UN observers reported from the village of Al-Kubeir, near Hama, that there was blood on the walls and a strong stench of burnt flesh, prompting Western governments to launch a push for tough new sanctions against Damascus. Nine women and three children were among 17 people killed on Saturday in a pre-dawn bombardment of a residential neighbourhood of the southern city of Daraa, the Syrian Observatory for Human Rights said. Dozens more were wounded, some of them seriously, in the city which was the birthplace of the uprising against President Bashar al-Assad’s rule which erupted in March last year.
In nearby Jordan, hundreds of Syrian refugees demonstrated at dawn in the border town of Ramtha to protest against the deaths in Daraa, Jordan’s official Petra news agency reported. The Syrian army has killed at least 23 civilians in two protest cities, a watchdog says, as international outcry mounts over a massacre in a central village.

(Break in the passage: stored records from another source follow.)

(** C1, as the code has it.  XdpValidateCapabilitiesEx rejects every blob
    whose driver API version array, DriverApiVersionsOffset +
    DriverApiVersionCount * sizeof(XDP_VERSION), overflows 32 bits or ends
    beyond the total size of the blob; the hook id array is not examined.
    XdpIfAddInterfaces, reaching such an element [A] of a batch whose
    handle cells are null on entry, fails with STATUS_NOT_SUPPORTED before
    allocating anything for it: the handle cells are null on return and the
    pool of bindings is what it was before the call. *)
Theorem XdpValidateCapabilitiesEx_rejects_version_array env IfSet pre A post s :
  version_array_out_of_bounds (CapabilitiesEx (InterfaceCapabilities A))
    (CapabilitiesSize (InterfaceCapabilities A)) ->
  XdpValidateCapabilitiesEx (CapabilitiesEx (InterfaceCapabilities A))
    (CapabilitiesSize (InterfaceCapabilities A)) = false /\
  (is_Some (IfSetPool s !! IfSet) ->
   Forall (fun A => InterfaceHandle A = None) (pre ++ A :: post) ->
   (forall i B, pre !! i = Some B -> passes env i B) ->
   exists s' out,
     XdpIfAddInterfaces env IfSet (pre ++ A :: post) s
       = Done (STATUS_NOT_SUPPORTED, out) s' /\
     Forall (fun A => InterfaceHandle A = None) out /\
     IfPool s' = IfPool s).
Proof.
  intros Hoob.
  assert (Hv : XdpValidateCapabilitiesEx (CapabilitiesEx (InterfaceCapabilities A))
                 (CapabilitiesSize (InterfaceCapabilities A)) = false).
  { apply not_true_is_false. intros Ht.
    apply XdpValidateCapabilitiesEx_true in Ht as (_ & _ & Hin). done. }
  split; [done|]. intros HS Hnull Hpass.
  destruct (XdpIfAddInterfaces_failure env IfSet pre A post STATUS_NOT_SUPPORTED s
              HS Hnull Hpass) as (s' & hs & Hrun & _ & _ & Hifs & _).
  { left. done. }
  by exists s', (pre ++ A :: post).
Qed.

(** ** Opening the provider attachment *)

Lemma XdpRequestClientDispatch_for_frame Get l : forall St out X,
  let r := XdpRequestClientDispatch_for Get l St out X in
  NT_SUCCESS St = false ->
  (r.2 = X \/ exists v, r.2 = set_DriverApiVersion v X) /\
  (NT_SUCCESS r.1.1 = true -> exists v, Get v = (r.1.1, r.1.2.1, r.1.2.2)).
Proof.
  induction l as [|v l IH]; intros St out X; simpl; intros HSt.
  - split; [by left | congruence].
  - destruct (XdpVersionIsSupported _ v); [|by apply IH].
    destruct (Get v) as [[St' ctx] disp] eqn:HG.
    destruct (NT_SUCCESS St') eqn:HS; simpl.
    + split; [right; eauto | intros _; eauto].
    + by apply IH.
Qed.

It is unfortunate, but it looks very much like civil war and the situation is likely to worsen. Unless firm action is taken, the bloodbath will become widespread and many more innocent people will lose their lives. To have a country steeped in violence like this in this day and age is a crime against humanity and it is deplorable that the international community has not been more active in intervening.
A requiem tonight in memory of the innocent people who lost their live, whatever their creed, race or ideological background. It is the first movement of Tomas Luis de Victoria's (1548 - 1611) from the Officium Defunctorum of 1605, performed by The Choir of Westminster Cathedral.